Work to complete: Look for the word "alphabet" in the data below, and copy every line that holds it.

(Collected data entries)
· · ·

(** * gmail-invoice-tagger: the labelling pipeline of [main.py] and [tagger.py]

    A shallow embedding of the two variants of the pipeline (fetch unread
    messages, extract their plain text, classify it with a generative
    model, resolve a label, apply it and mark the message read) and the
    properties of the specification that can be stated over it.

    Python [str] values are represented by their UTF-8 encoding, held in a
    Rocq [string] (a list of bytes): two texts are equal exactly when their
    encodings are, the empty text is the empty encoding, and concatenation
    of texts is concatenation of encodings, which is all the pipeline does
    with text. *)

From Stdlib Require Import ZArith NArith Ascii String List DecimalString Bool Lia.
From stdpp Require Import base gmap strings list.

Local Open Scope string_scope.
Local Open Scope list_scope.

(** ** Python values and exceptions *)

(** The double quote character, for the literals of the source that hold one. *)
Definition dq : string := String (ascii_of_nat 34) EmptyString.

(** The exception classes the two files can meet.  All of them derive from
    [Exception]; only [HttpError] is what [except HttpError] catches, and
    only [JSONDecodeError] what [except json.JSONDecodeError] catches. *)
Inductive exn_class : Type :=
| HttpError          (* googleapiclient.errors.HttpError *)
| TransportError     (* any other failure of a request: socket, auth refresh, ... *)
| ModelError         (* a failure of the generative-model call *)
| KeyError
| ValueError
| BinasciiError      (* binascii.Error, raised by base64 decoding *)
| UnicodeDecodeError
| JSONDecodeError
| AttributeError
| TypeError.

(** An exception: its class and what [str] gives for it.  The texts of the
    exceptions raised by the libraries are shortened. *)
Record exn : Type := Exn { exn_cls : exn_class; exn_str : string }.

Definition is_HttpError (e : exn) : bool :=
  match exn_cls e with HttpError => true | _ => false end.

Definition is_JSONDecodeError (e : exn) : bool :=
  match exn_cls e with JSONDecodeError => true | _ => false end.

(** [except Exception] catches every class above. *)
Definition is_Exception (e : exn) : bool := true.

Inductive result (A : Type) : Type :=
| Ok (a : A)
| Raise (e : exn).
Arguments Ok {A} a.
Arguments Raise {A} e.

Definition result_bind {A B} (r : result A) (k : A -> result B) : result B :=
  match r with
  | Ok a => k a
  | Raise e => Raise e
  end.

(** Truthiness of the values the source tests with [if x] / [if not x]. *)
Definition truthy_str (s : string) : bool :=
  match s with EmptyString => false | _ => true end.

Definition truthy_opt_str (o : option string) : bool :=
  match o with Some s => truthy_str s | None => false end.

Definition str_of_nat (n : nat) : string := NilZero.string_of_uint (Nat.to_uint n).

(** [sep.join(l)] *)
Fixpoint join (sep : string) (l : list string) : string :=
  match l with
  | [] => ""
  | [x] => x
  | x :: rest => x ++ sep ++ join sep rest
  end.

(** ** base64.urlsafe_b64decode and bytes.decode("utf-8")

    Both belong to Python's standard library; they are modelled here as
    CPython implements them, since the extractor's result is what they
    compute. *)

Module Base64.

(** [table_a2b_base64] after the URL-safe translation of [-] and [_]:
    the 6-bit value of an alphabet character, [None] for any other byte. *)
Definition value (c : ascii) : option N :=
  let n := N_of_ascii c in
  if (65 <=? n)%N && (n <=? 90)%N then Some (n - 65)%N
  else if (97 <=? n)%N && (n <=? 122)%N then Some (n - 97 + 26)%N
  else if (48 <=? n)%N && (n <=? 57)%N then Some (n - 48 + 52)%N
  else if (n =? 43)%N || (n =? 45)%N then Some 62%N
  else if (n =? 47)%N || (n =? 95)%N then Some 63%N
  else None.

Definition is_pad (c : ascii) : bool := (N_of_ascii c =? 61)%N.

Definition byte_of (n : N) : ascii := ascii_of_N (N.land n 255).

(** The decoding loop of [binascii.a2b_base64] in its default, non-strict
    mode: characters outside the alphabet are skipped, a pad that
    completes a quad ends the input, and the bytes produced so far are
    kept in [out] (most recent first). *)
Fixpoint a2b_loop (s : string) (quad_pos : nat) (leftchar : N) (pads : nat)
         (out : list ascii) : result (list ascii) :=
  match s with
  | EmptyString =>
      match quad_pos with
      | 0 => Ok (rev out)
      | 1 => Raise (Exn BinasciiError
               "Invalid base64-encoded string: number of data characters cannot be 1 more than a multiple of 4")
      | _ => Raise (Exn BinasciiError "Incorrect padding")
      end
  | String c rest =>
      if is_pad c then
        if (2 <=? quad_pos)%nat then
          if (4 <=? quad_pos + S pads)%nat then Ok (rev out)
          else a2b_loop rest quad_pos leftchar (S pads) out
        else a2b_loop rest quad_pos leftchar pads out
      else
        match value c with
        | None => a2b_loop rest quad_pos leftchar pads out
        | Some this_ch =>
            match quad_pos with
            | 0 => a2b_loop rest 1 this_ch 0 out
            | 1 => a2b_loop rest 2 (N.land this_ch 15) 0
                     (byte_of (N.lor (N.shiftl leftchar 2) (N.shiftr this_ch 4)) :: out)
            | 2 => a2b_loop rest 3 (N.land this_ch 3) 0
                     (byte_of (N.lor (N.shiftl leftchar 4) (N.shiftr this_ch 2)) :: out)
            | _ => a2b_loop rest 0 0%N 0
                     (byte_of (N.lor (N.shiftl leftchar 6) this_ch) :: out)
            end
        end
  end.

Fixpoint all_ascii (s : string) : bool :=
  match s with
  | EmptyString => true
  | String c rest => (N_of_ascii c <? 128)%N && all_ascii rest
  end.

(** [base64.urlsafe_b64decode(s)] for a [str] argument: the bytes. *)
Definition urlsafe_b64decode (s : string) : result string :=
  if all_ascii s then
    result_bind (a2b_loop s 0 0%N 0 []) (fun bs => Ok (string_of_list_ascii bs))
  else Raise (Exn ValueError "string argument should contain only ASCII characters").

End Base64.

Module Utf8.

Definition between (lo hi : N) (c : ascii) : bool :=
  let n := N_of_ascii c in (lo <=? n)%N && (n <=? hi)%N.

Definition cont (c : ascii) : bool := between 128 191 c.

(** Well-formed UTF-8 as the strict decoder accepts it: shortest forms
    only, no surrogates, nothing above U+10FFFF. *)
Fixpoint well_formed (s : string) : bool :=
  match s with
  | EmptyString => true
  | String b0 r0 =>
      if between 0 127 b0 then well_formed r0
      else
        match r0 with
        | EmptyString => false
        | String b1 r1 =>
            if between 194 223 b0 then cont b1 && well_formed r1
            else
              match r1 with
              | EmptyString => false
              | String b2 r2 =>
                  if between 224 239 b0 then
                    (if between 224 224 b0 then between 160 191 b1
                     else if between 237 237 b0 then between 128 159 b1
                     else cont b1)
                    && cont b2 && well_formed r2
                  else
                    match r2 with
                    | EmptyString => false
                    | String b3 r3 =>
                        between 240 244 b0
                        && (if between 240 240 b0 then between 144 191 b1
                            else if between 244 244 b0 then between 128 143 b1
                            else cont b1)
                        && cont b2 && cont b3 && well_formed r3
                    end
              end
        end
  end.

(** [bs.decode("utf-8")]: the text, held as its own encoding. *)
Definition decode (bs : string) : result string :=
  if well_formed bs then Ok bs
  else Raise (Exn UnicodeDecodeError "'utf-8' codec can't decode byte: invalid start byte").

End Utf8.

(** [base64.urlsafe_b64decode(data).decode("utf-8")] *)
Definition b64_text (data : string) : result string :=
  result_bind (Base64.urlsafe_b64decode data) Utf8.decode.

(** ** The mail service and the generative model, as the pipeline sees them *)

(** A message resource ([messages.get] with [format="full"]), restricted to
    the fields the two files read.  A field the service may leave out is an
    [option]; the parts nested inside a part are not represented, since
    neither file looks into them. *)
Record body : Type := Body { data : option string }.
Record part : Type := Part { mimeType : option string; part_body : option body }.
Record payload : Type := Payload { payload_body : option body; parts : option (list part) }.
Record message : Type := Message { msg_payload : option payload; labelIds : gset string }.

(** An element of [messages.list]'s answer: its key [id]. *)
Record msg_summary : Type := Summary { msg_id : string }.

(** A label resource: its keys [name] and [id], which the service always
    sends. *)
Record label : Type := Label { lname : string; lid : string }.

Inductive request : Type :=
| ListMessages (q : string) (maxResults : nat)
| GetMessage (id : string)
| ListLabels
| CreateLabel (name : string) (labelListVisibility messageListVisibility : string)
| ModifyMessage (id : string) (addLabelIds removeLabelIds : list string).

· · ·

Expected answer:
    the 6-bit value of an alphabet character, [None] for any other byte. *)
    mode: characters outside the alphabet are skipped, a pad that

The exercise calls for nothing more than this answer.